Image caption The Welsh Government has been trying to stop TB spreading to livestock

More than £380,000 was spent killing just five badgers in a bid to stop the spread of TB, a report has said.

In March 2017, a cull begun in Wales at farms where they were believed to be infecting cows with the disease.

However, the Badger Trust said it was a distraction from dealing with key causes and called for culling to end.

The Welsh Government said targeted badger culls cleared up chronically infected herds, which could prove costly to the taxpayer and industry.

The report reviewed the outcomes of work at three farms by the Welsh Government between August and November 2017.

Bacteria can spread

Across these sites, badgers were trapped and tested for TB and killed if they proved positive.

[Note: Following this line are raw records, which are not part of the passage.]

(* ===== verification/Msg.v ===== *)
(** * Messages and boxes: kernel/msg/msg.c

    A message is a private copy of a range of bytes; it is created UNSEND, sent to
    a box (SENDED) and received from it once (RECIEVED), which makes the receiver
    its owner. The structures live at addresses handed out by [kmalloc] and are
    found by number through the two index allocators. A mutex is its owner: taking
    one this thread holds fails the assertion of mutex.c; one that another thread
    holds when an operation starts has been left locked for good, since no
    operation blocks while it holds one, so waiting for it is [Hang]. The nodes
    linked into a box ([msg_ls], [box_ln]) are the sequence of the messages'
    addresses, as the list operations implement it (DList). *)
From S2P Require Import Prelude Kmalloc IdxAlct IdMap Cstring Words.

Inductive MSG_STATE := MSG_UNSEND | MSG_SENDED | MSG_RECIEVED.
Inductive BOX_STATE := BOX_RCVABLE | BOX_RCV_BLK.
#[export] Instance msg_state_dec : EqDecision MSG_STATE.
Proof. solve_decision. Defined.
#[export] Instance box_state_dec : EqDecision BOX_STATE.
Proof. solve_decision. Defined.

Record msg_t := Msg {
  m_id : Z; m_state : MSG_STATE; m_addr : Z; m_size : Z; m_owner : Z; m_lock : option Z }.

Record msgbox_t := Box {
  b_id : Z; b_state : BOX_STATE; nmsg : Z; b_owner : Z; blk_thread : Z;
  b_lock : option Z; msg_ls : list Z }.

(** The structures by address, the blocks that hold the messages' bytes, the two
    index allocators, the kernel heap, the memory the callers pass pointers into,
    and the threads made runnable, the latest last. *)
Record ipc (A K : Type) := Ipc {
  msgs : gmap Z msg_t; boxes : gmap Z msgbox_t; blocks : gmap Z (list Z);
  msg_alct : A; box_alct : A; kheap : K; umem : mem; woken : list Z }.
Arguments Ipc {A K}.
Arguments msgs {A K}.
Arguments boxes {A K}.
Arguments blocks {A K}.
Arguments msg_alct {A K}.
Arguments box_alct {A K}.
Arguments kheap {A K}.
Arguments umem {A K}.
Arguments woken {A K}.

Section code.
Context {A K : Type} `{IdMap A} `{Kmalloc K}.
(** The running thread and its process; the words a fresh block holds. *)
Context (thread_now proc_now : Z) (junk : Z).
Abbreviation st := (ipc A K).
Abbreviation M := (Prelude.M st).
Implicit Types s : st.

Definition set_msgs f s : st :=
  Ipc (f (msgs s)) (boxes s) (blocks s) (msg_alct s) (box_alct s) (kheap s) (umem s) (woken s).
Definition set_boxes f s : st :=
  Ipc (msgs s) (f (boxes s)) (blocks s) (msg_alct s) (box_alct s) (kheap s) (umem s) (woken s).
Definition set_blocks f s : st :=
  Ipc (msgs s) (boxes s) (f (blocks s)) (msg_alct s) (box_alct s) (kheap s) (umem s) (woken s).
Definition set_msg_alct a s : st :=
  Ipc (msgs s) (boxes s) (blocks s) a (box_alct s) (kheap s) (umem s) (woken s).
Definition set_box_alct a s : st :=
  Ipc (msgs s) (boxes s) (blocks s) (msg_alct s) a (kheap s) (umem s) (woken s).
Definition set_kheap a s : st :=
  Ipc (msgs s) (boxes s) (blocks s) (msg_alct s) (box_alct s) a (umem s) (woken s).
Definition set_umem a s : st :=
  Ipc (msgs s) (boxes s) (blocks s) (msg_alct s) (box_alct s) (kheap s) a (woken s).
Definition set_woken a s : st :=
  Ipc (msgs s) (boxes s) (blocks s) (msg_alct s) (box_alct s) (kheap s) (umem s) a.

Definition msg_at (p : Z) : M msg_t := s <- get ;; deref (msgs s !! p).
Definition box_at (p : Z) : M msgbox_t := s <- get ;; deref (boxes s !! p).
(** Stores through a pointer to a structure. *)
Definition upd_msg (p : Z) (f : msg_t → msg_t) : M unit :=
  m <- msg_at p ;; modify (set_msgs (insert p (f m))).
Definition upd_box (p : Z) (f : msgbox_t → msgbox_t) : M unit :=
  b <- box_at p ;; modify (set_boxes (insert p (f b))).

Definition ms_id i (m : msg_t) := Msg i (m_state m) (m_addr m) (m_size m) (m_owner m) (m_lock m).
Definition ms_state x (m : msg_t) := Msg (m_id m) x (m_addr m) (m_size m) (m_owner m) (m_lock m).
Definition ms_addr x (m : msg_t) := Msg (m_id m) (m_state m) x (m_size m) (m_owner m) (m_lock m).
Definition ms_size x (m : msg_t) := Msg (m_id m) (m_state m) (m_addr m) x (m_owner m) (m_lock m).
Definition ms_owner x (m : msg_t) := Msg (m_id m) (m_state m) (m_addr m) (m_size m) x (m_lock m).
Definition ms_lock x (m : msg_t) := Msg (m_id m) (m_state m) (m_addr m) (m_size m) (m_owner m) x.

Definition bx_id x (b : msgbox_t) :=
  Box x (b_state b) (nmsg b) (b_owner b) (blk_thread b) (b_lock b) (msg_ls b).
Definition bx_state x (b : msgbox_t) :=
  Box (b_id b) x (nmsg b) (b_owner b) (blk_thread b) (b_lock b) (msg_ls b).
Definition bx_nmsg x (b : msgbox_t) :=
  Box (b_id b) (b_state b) x (b_owner b) (blk_thread b) (b_lock b) (msg_ls b).
Definition bx_owner x (b : msgbox_t) :=
  Box (b_id b) (b_state b) (nmsg b) x (blk_thread b) (b_lock b) (msg_ls b).
Definition bx_blk x (b : msgbox_t) :=
  Box (b_id b) (b_state b) (nmsg b) (b_owner b) x (b_lock b) (msg_ls b).
Definition bx_lock x (b : msgbox_t) :=
  Box (b_id b) (b_state b) (nmsg b) (b_owner b) (blk_thread b) x (msg_ls b).
Definition bx_ls x (b : msgbox_t) :=
  Box (b_id b) (b_state b) (nmsg b) (b_owner b) (blk_thread b) (b_lock b) x.

(** [mutex_lock] and [mutex_unlock] on the [lock] field of a structure. *)
Definition take_lock (o : option Z) : M unit :=
  match o with
  | None => ret tt
  | Some t => if t =? thread_now then panic else hang
  end.
Definition drop_lock (o : option Z) : M unit :=
  assert_ (bool_decide (o = Some thread_now)).
Definition lock_msg (p : Z) : M unit :=
  m <- msg_at p ;; take_lock (m_lock m) ;;; upd_msg p (ms_lock (Some thread_now)).
Definition unlock_msg (p : Z) : M unit :=
  m <- msg_at p ;; drop_lock (m_lock m) ;;; upd_msg p (ms_lock None).
Definition lock_box (p : Z) : M unit :=
  b <- box_at p ;; take_lock (b_lock b) ;;; upd_box p (bx_lock (Some thread_now)).
Definition unlock_box (p : Z) : M unit :=
  b <- box_at p ;; drop_lock (b_lock b) ;;; upd_box p (bx_lock None).

Definition on_msg_alct {B} (m : Prelude.M A B) : M B := zoom msg_alct set_msg_alct m.
Definition on_box_alct {B} (m : Prelude.M A B) : M B := zoom box_alct set_box_alct m.

Definition on_mem {B} (m : Prelude.M mem B) : M B := zoom umem set_umem m.

Definition alloc (sz : Z) : M (Z + Z) := s <- get ;;
  let '(r, k) := kmalloc sz (kheap s) in put (set_kheap k s) ;;; ret r.

Definition SZ_MSG : Z := 56.
Definition SZ_BOX : Z := 52.

(** [schd_run] as the tables see it: NULL is no thread, and the thread is woken. The states
    of threads are in Schd; that [schd_run] panics for a thread that is running, queued or
    killed is not modelled here: a box names the thread that went to sleep on it. *)
Definition schd_run (t : Z) : M unit :=
  if t =? 0 then fault else modify (λ s, set_woken (woken s ++ [t]) s).

(** The functions return the error code and what they store through their out
    parameter. *)
Definition msg_newmsg (addr size : Z) : M (Z * option Z) :=
  r <- alloc SZ_MSG ;;
  match r with
  | inl err => ret (err, None)
  | inr p =>
      modify (set_msgs (insert p (Msg junk MSG_UNSEND junk junk junk None))) ;;;
      lock_msg p ;;;
      r <- on_msg_alct (id_new p) ;;
      match r with
      | (_, Some i) =>
          upd_msg p (ms_id i) ;;;
          r <- alloc size ;;
          match r with
          | inl err => on_msg_alct (id_del i) ;;; kmfree p ;;; ret (err, None)
          | inr a =>
              upd_msg p (ms_addr a) ;;;
              l <- on_mem (fetch addr (Z.to_nat size)) ;;
              modify (set_blocks (insert a l)) ;;;
              upd_msg p (ms_size size) ;;;
              upd_msg p (ms_owner proc_now) ;;;
              upd_msg p (ms_state MSG_UNSEND) ;;;
              unlock_msg p ;;;
              ret (E_OK, Some i)
          end
      | (err, None) => kmfree p ;;; ret (err, None)
      end
  end.

Definition msg_newbox : M (Z * option Z) :=
  r <- alloc SZ_BOX ;;
  match r with
  | inl err => ret (err, None)
  | inr p =>
      modify (set_boxes (insert p (Box junk BOX_RCVABLE junk junk junk None []))) ;;;
      lock_box p ;;;
      r <- on_box_alct (id_new p) ;;
      match r with
      | (_, Some i) =>
          upd_box p (bx_id i) ;;;
          upd_box p (bx_nmsg 0) ;;;
          upd_box p (bx_blk 0) ;;;
          upd_box p (bx_state BOX_RCVABLE) ;;;
          upd_box p (bx_owner proc_now) ;;;
          upd_box p (bx_ls []) ;;;
          unlock_box p ;;;
          ret (E_OK, Some i)
      | (err, None) => kmfree p ;;; ret (err, None)
      end
  end.

(** The lines from the two checks to [MSG_SENDED], with both locks held. *)
Definition send_locked (msg box : Z) : M Z :=
  m <- msg_at msg ;;
  if negb (m_owner m =? proc_now) then ret E_INVAL else
  if bool_decide (m_state m ≠ MSG_UNSEND) then ret E_INVAL else
  upd_box box (λ b, bx_ls (msg_ls b ++ [msg]) b) ;;;
  upd_box box (λ b, bx_nmsg (add32 (nmsg b) 1) b) ;;;
  b <- box_at box ;;
  (if bool_decide (b_state b = BOX_RCV_BLK)
   then schd_run (blk_thread b) ;;; upd_box box (bx_blk 0) else ret tt) ;;;
  upd_msg msg (ms_state MSG_SENDED) ;;;
  ret E_OK.

Definition msg_send (box_id msg_id : Z) : M Z :=
  r <- on_msg_alct (id_find msg_id) ;;
  match r with
  | (_, Some msg) =>
      lock_msg msg ;;;
      r <- on_box_alct (id_find box_id) ;;
      match r with
      | (_, Some box) =>
          lock_box box ;;;
          err <- send_locked msg box ;;
          unlock_box box ;;;
          unlock_msg msg ;;;
          ret err
      | (err, None) => unlock_msg msg ;;; ret err
      end
  | (err, None) => ret err
  end.

(** The three checks of [msg_read] and [msg_size]. *)
Definition check_read (msg : Z) (ok : msg_t → bool) : M Z :=
  m <- msg_at msg ;;
  if negb (m_owner m =? proc_now) then ret E_INVAL else
  if bool_decide (m_state m ≠ MSG_RECIEVED) then ret E_INVAL else
  ret (if ok m then E_OK else E_INVAL).

Definition msg_read (msg_id cache offset size : Z) : M Z :=
  r <- on_msg_alct (id_find msg_id) ;;
  match r with
  | (_, Some msg) =>
      lock_msg msg ;;;
      err <- check_read msg (λ m, add32 offset size <=? m_size m) ;;
      (if negb (err =? E_OK) then ret tt else
       m <- msg_at msg ;;
       s <- get ;;
       block <- deref (blocks s !! m_addr m) ;;
       l <- (if Z.of_nat (length block) <? offset + size then fault
             else ret (take (Z.to_nat size) (drop (Z.to_nat offset) block))) ;;
       on_mem (store cache l)) ;;;
      unlock_msg msg ;;;
      ret err
  | (err, None) => ret err
  end.

Definition msg_size (msg_id : Z) : M (Z * option Z) :=
  r <- on_msg_alct (id_find msg_id) ;;
  match r with
  | (_, Some msg) =>
      lock_msg msg ;;;
      err <- check_read msg (λ _, true) ;;
      m <- msg_at msg ;;
      unlock_msg msg ;;;
      ret (err, if err =? E_OK then Some (m_size m) else None)
  | (err, None) => ret (err, None)
  end.

(** The lines from [list_pop_front] to [*msgid = msg->id]. *)
Definition take_msg (box : Z) : M Z :=
  b <- box_at box ;;
  match msg_ls b with
  | [] => fault
  | msg :: rest =>
      upd_box box (bx_ls rest) ;;;
      m <- msg_at msg ;;
      assert_ (bool_decide (m_state m = MSG_SENDED)) ;;;
      upd_msg msg (ms_state MSG_RECIEVED) ;;;
      upd_box box (λ b, bx_nmsg (sub32 (nmsg b) 1) b) ;;;
      upd_msg msg (ms_owner proc_now) ;;;
      ret (m_id m)
  end.

(** The box is marked and unlocked before the thread blocks, and locked again when
    another has run it. *)
Definition sleep_on (box : Z) : M unit :=
  upd_box box (bx_state BOX_RCV_BLK) ;;;
  upd_box box (bx_blk thread_now) ;;;
  unlock_box box.
Definition wake_on (box : Z) : M unit := lock_box box ;;; upd_box box (bx_state BOX_RCVABLE).

(** The lines before [schd_block]: an answer, or the box and whether to wait. *)
Definition recieve_enter (boxid is_block : Z) : M ((Z * option Z) + (Z * bool)) :=
  r <- on_box_alct (id_find boxid) ;;
  match r with
  | (err, None) => unlock_box 0 ;;; ret (inl (err, None))
  | (_, Some box) =>
      lock_box box ;;;
      b <- box_at box ;;
      if negb (b_owner b =? proc_now) then unlock_box box ;;; ret (inl (E_INVAL, None)) else
      if bool_decide (b_state b = BOX_RCV_BLK) then unlock_box box ;;; ret (inl (E_BLOCK, None)) else
      assert_ (bool_decide (b_state b = BOX_RCVABLE)) ;;;
      if (nmsg b =? 0) && (is_block =? 0) then unlock_box box ;;; ret (inl (E_NOMSG, None)) else
      if nmsg b =? 0 then sleep_on box ;;; ret (inr (box, true)) else ret (inr (box, false))
  end.

(** The lines after it. *)
Definition recieve_leave (box : Z) (waited : bool) : M (Z * option Z) :=
  (if waited then wake_on box else ret tt) ;;;
  b <- box_at box ;;
  assert_ (0 <? nmsg b) ;;;
  i <- take_msg box ;;
  unlock_box box ;;;
  ret (E_OK, Some i).

(** What the other threads do from the moment this one is BLOCKED to the moment
    the scheduler resumes it. *)
Context (others : M unit).

Definition msg_recieve (boxid is_block : Z) : M (Z * option Z) :=
  r <- recieve_enter boxid is_block ;;
  match r with
  | inl out => ret out
  | inr (box, waits) => (if waits : bool then others else ret tt) ;;; recieve_leave box waits
  end.

(** Deleting leaves the structure locked; nothing finds it by number again. *)
Definition msg_delmsg (msg_id : Z) : M Z :=
  r <- on_msg_alct (id_find msg_id) ;;
  match r with
  | (_, Some msg) =>
      lock_msg msg ;;;
      m <- msg_at msg ;;
      if negb (m_owner m =? proc_now) then unlock_msg msg ;;; ret E_INVAL else
      if bool_decide (m_state m = MSG_SENDED) then unlock_msg msg ;;; ret E_INVAL else
      err <- on_msg_alct (id_del (m_id m)) ;;
      assert_ (err =? E_OK) ;;;
      kmfree msg ;;;
      ret err
  | (err, None) => ret err
  end.

Definition msg_delbox (box_id : Z) : M Z :=
  r <- on_box_alct (id_find box_id) ;;
  match r with
  | (_, Some box) =>
      lock_box box ;;;
      b <- box_at box ;;
      if negb (b_owner b =? proc_now) then unlock_box box ;;; ret E_INVAL else
      if bool_decide (b_state b = BOX_RCV_BLK) then unlock_box box ;;; ret E_INVAL else
      if 0 <? nmsg b then unlock_box box ;;; ret E_INVAL else
      err <- on_box_alct (id_del (b_id b)) ;;
      assert_ (err =? E_OK) ;;;
      kmfree box ;;;
      ret err
  | (err, None) => ret err
  end.
End code.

The cost of the trapping, equipment, testing and post-mortem examinations came to £383,212 or £76,662 for each of the badgers killed.

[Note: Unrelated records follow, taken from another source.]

(* ===== verification/MsgSpec.v ===== *)
(** * What message passing guarantees: theorems about Msg.v

    The invariant of the message tables, that every system call keeps it, the
    functional behaviour of sending and receiving on every branch, and the round
    trip of a message's bytes from one process to another. *)
From S2P Require Import Prelude Kmalloc IdxAlct IdMap Cstring Words Msg.

(** [inv mm bm ms bs bl live]: with [mm] and [bm] the numbers in use, every
    registered structure is unlocked and carries its number; a message's block has
    its size; a box counts its queue; what is queued
    is a registered SENDED message, in one box, once; and a registered SENDED
    message is queued somewhere. *)
Record inv (mm bm : gmap Z Z) (ms : gmap Z msg_t) (bs : gmap Z msgbox_t)
    (bl : gmap Z (list Z)) (live : gset Z) : Prop := {
  inv_msg : ∀ i p, mm !! i = Some p → ∃ m, ms !! p = Some m ∧ m_id m = i ∧ m_lock m = None ∧
    ∃ l, bl !! m_addr m = Some l ∧ m_size m = Z.of_nat (length l);
  inv_box : ∀ i p, bm !! i = Some p → ∃ b, bs !! p = Some b ∧ b_id b = i ∧ b_lock b = None ∧
    nmsg b = Z.of_nat (length (msg_ls b)) ∧ NoDup (msg_ls b);
  inv_queued : ∀ i p b q, bm !! i = Some p → bs !! p = Some b → q ∈ msg_ls b →
    ∃ m, ms !! q = Some m ∧ m_state m = MSG_SENDED ∧ mm !! m_id m = Some q;
  inv_one : ∀ i p b i' p' b' q, bm !! i = Some p → bs !! p = Some b → q ∈ msg_ls b →
    bm !! i' = Some p' → bs !! p' = Some b' → q ∈ msg_ls b' → p = p';
  inv_sent : ∀ i q m, mm !! i = Some q → ms !! q = Some m → m_state m = MSG_SENDED →
    ∃ j p b, bm !! j = Some p ∧ bs !! p = Some b ∧ q ∈ msg_ls b;
  inv_live : ∀ p, is_Some (ms !! p) ∨ is_Some (bs !! p) ∨ is_Some (bl !! p) → p ∈ live;
  inv_addr : ∀ p, p ∈ live → 0 < p < W32;
}.

Section inv.
Context {mm bm : gmap Z Z} {ms : gmap Z msg_t} {bs : gmap Z msgbox_t}.
Context {bl : gmap Z (list Z)} {live : gset Z}.

Lemma inv_mono live' : inv mm bm ms bs bl live → live ⊆ live' → (∀ p, p ∈ live' → 0 < p < W32) → inv mm bm ms bs bl live'.
Proof. intros [] ? ?. split; eauto. Qed.

Lemma inv_msg_inj i j p : inv mm bm ms bs bl live → mm !! i = Some p → mm !! j = Some p → i = j.
Proof.
  intros HI Hi Hj. destruct (inv_msg _ _ _ _ _ _ HI _ _ Hi) as (m & Hm & <- & _).
  destruct (inv_msg _ _ _ _ _ _ HI _ _ Hj) as (m' & Hm' & <- & _). by simplify_eq.
Qed.

Lemma inv_box_inj i j p : inv mm bm ms bs bl live → bm !! i = Some p → bm !! j = Some p → i = j.
Proof.
  intros HI Hi Hj. destruct (inv_box _ _ _ _ _ _ HI _ _ Hi) as (m & Hm & <- & _).
  destruct (inv_box _ _ _ _ _ _ HI _ _ Hj) as (m' & Hm' & <- & _). by simplify_eq.
Qed.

This figure also included work to protect cattle and stop the disease spreading.

Bovine TB is an infectious, mainly respiratory, disease, where bacteria can be spread between animals to cattle.

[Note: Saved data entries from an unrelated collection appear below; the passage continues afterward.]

(* ===== verification/PmProps.v ===== *)
(** * What pm_alloc, pm_free and pm_insert do: the theorems about Pm.v

    The invariant joins the blocks (PmSpec), the tree of the blocks handed out and
    the lock. *)
From S2P Require Import Prelude RbtModel RbtTree RbtInsert RbtDelete RbtIter RbtSearch RbtProps.
From S2P Require Import RbtClient DList Slot Machine Pm PmSpec PmOps.

Record pm_ok (L A : gset Z) (t : tree) (s : page_alct_t) : Prop := {
  po_bud : good L A s;
  po_lock : pm_lock s = false;
  po_tree : is_rbt t (alloced_rbt s);
  po_elems : ∀ p, p ∈ elems t ↔ p ∈ A;
  po_sorted : key_sorted (λ p, addr (pg s p)) (elems t);
  po_nodes : ∀ p, p ∈ L ∨ p ∈ slots s → p ≠ NULL ∧ is_Some (rbt_nodes (alloced_rbt s) !! p);
}.

(** The bytes of the allocator, free or handed out, are those of [s0]; what is in [A]
    is as it was. *)
Definition same_memory (L : gset Z) (s : page_alct_t) (L' : gset Z) (s' : page_alct_t) : Prop :=
  ∀ a, covers L' (pages s') a ↔ covers L (pages s) a.

Lemma addr_of_pg s p : addr_of s p = addr (pg s p).
Proof. unfold addr_of, page_of. by destruct (pages s !! p). Qed.

Lemma find_order_spec pgs i : ∀ o0, pgs ≤ 2 ^ Z.of_nat i →
  ∃ o, find_order pgs (S i) o0 = Some o ∧ 0 ≤ o ≤ Z.of_nat i ∧ pgs ≤ 2 ^ o ∧ (o = 0 ∨ 2 ^ (o - 1) < pgs).
Proof.
  induction i as [|i IH]; intros o0 Hp.
  - cbn [find_order]. rewrite (proj2 (Z.leb_le _ _) Hp). exists 0. simpl in Hp. split; [done|]. lia.
  - change (find_order pgs (S (S i)) o0) with
      (if pgs <=? 2 ^ Z.of_nat (S i) then find_order pgs (S i) (Some (Z.of_nat (S i))) else o0).
    rewrite (proj2 (Z.leb_le _ _) Hp).
    destruct (Z.leb_spec pgs (2 ^ Z.of_nat i)) as [H|H].
    + destruct (IH (Some (Z.of_nat (S i))) H) as (o & Hf & Ho & ?). exists o. split; [done|]. lia.
    + exists (Z.of_nat (S i)). cbn [find_order]. rewrite (proj2 (Z.leb_gt _ _) H). split; [done|].
      replace (Z.of_nat (S i) - 1) with (Z.of_nat i) by lia. lia.
Qed.

(** Handing the tree operations what they need. *)
Lemma wp_on_tree {B} (m : M rbt B) Q s :
  wp m (λ b t, Q b (set_tree t s)) (alloced_rbt s) → wp (on_tree m) Q s.
Proof. unfold on_tree. by rewrite wp_zoom. Qed.

(** ** Allocation *)
Lemma rbt_insert_spec L A A0 t s p : good L A s → A = {[p]} ∪ A0 → (p ∉ A0) → is_rbt t (alloced_rbt s) →
  (∀ q, q ∈ elems t ↔ q ∈ A0) → key_sorted (λ p, addr (pg s p)) (elems t) →
  (∀ q, q ∈ L ∨ q ∈ slots s → q ≠ NULL ∧ is_Some (rbt_nodes (alloced_rbt s) !! q)) →
  wp (rbt_insert p) (λ err s', err = E_OK ∧ ∃ t' r, s' = set_tree r s ∧ is_rbt t' r ∧
    (∀ q, q ∈ elems t' ↔ q ∈ A) ∧ key_sorted (λ p, addr (pg s p)) (elems t') ∧
    (∀ q, is_Some (rbt_nodes (alloced_rbt s) !! q) → is_Some (rbt_nodes r !! q))) s.
Proof.
  intros HG -> Hp [HR Hrb] Hel Hs Hn. destruct (bud_leaf p HG) as (HpL & Hst & Hlf); [set_solver|].
  unfold rbt_insert. eapply wp_step; [done|]. apply wp_bind, wp_on_tree.
  assert (key_sorted (addr_of s) (elems t)) as Hs'.
  { eapply key_sorted_ext; [|exact Hs]. intros x _. symmetry. apply addr_of_pg. }
  destruct (Hn p (or_introl HpL)) as [Hp0 Hpn].
  eapply wp_mono; [apply wp_and_wlp; [|apply keeps_tree_insert]|].
  { eapply (client_insert (addr_of s)); [exact HR|exact Hrb|exact Hs'| |done].
    split_and!; [done|by rewrite Hel|done]. }
  intros b r [Hb Hd]. apply wp_ret. destruct b.
  - destruct Hb as (_ & t' & l1 & l2 & HR' & Hrb' & He & He' & Hs1). split; [done|].
    exists t', r. split_and!; [done| | | |].
    + split; [by eapply R_weaken|done].
    + intros q. rewrite He', elem_of_app, elem_of_cons, elem_of_union, elem_of_singleton, <- Hel, He, elem_of_app. tauto.
    + eapply key_sorted_ext; [|exact Hs1]. intros x _. apply addr_of_pg.
    + done.
  - exfalso. destruct Hb as (_ & q & Hq & Hk). apply Hel in Hq. apply Hp.
    destruct (bud_leaf q HG) as (HqL & _ & Hqf); [set_solver|].
    enough (q = p) by by subst. rewrite !addr_of_pg in Hk.
    apply (b_disj _ _ _ _ _ HG q p (addr (pg s p))); try done.
    + destruct (b_page _ _ _ _ _ HG q HqL) as [_ Hz]. pose proof (size_pos _ Hz). unfold inside. lia.
    + destruct (b_page _ _ _ _ _ HG p HpL) as [_ Hz]. pose proof (size_pos _ Hz). unfold inside. lia.
Qed.

(** The structures are the same ones. *)
Definition same_structs (L : gset Z) (s : page_alct_t) (L' : gset Z) (s' : page_alct_t) : Prop :=
  ∀ q, q ∈ L' ∨ q ∈ slots s' ↔ q ∈ L ∨ q ∈ slots s.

Image copyright Crown copyright/Welsh Government
Image caption A map drawn up in late 2016 before the cull started showed what areas of Wales were worst affected

However, when blood tests were repeated in the laboratory, none proved positive on a 12-week tissue culture.

Badger Trust chief executive Dominic Dyer described the policy as "a huge failure".

"Any form of badger culling is a hugely costly distraction from dealing with the key causes of the spread of bovine TB in the cattle industry."

He called for an immediate end to culling and said the previous vaccination policy as "far more cost effective and humane".

The Welsh Government pointed to the fact the TB organism does not grow easily in the laboratory, meaning a negative test does not prove the animals did not have it.

"Badgers are only trapped and tested where evidence suggests they are causing TB in chronic breakdown herds," a spokesman said.

"Targeted interventions are being applied to limit the number of badgers removed, helping stop transmission and clearing up chronically infected herds, which are costly to the taxpayer and industry."

However, the spokesman said cabinet secretary for energy, planning and rural affairs Lesley Griffiths "continues to rule out an England style badger cull".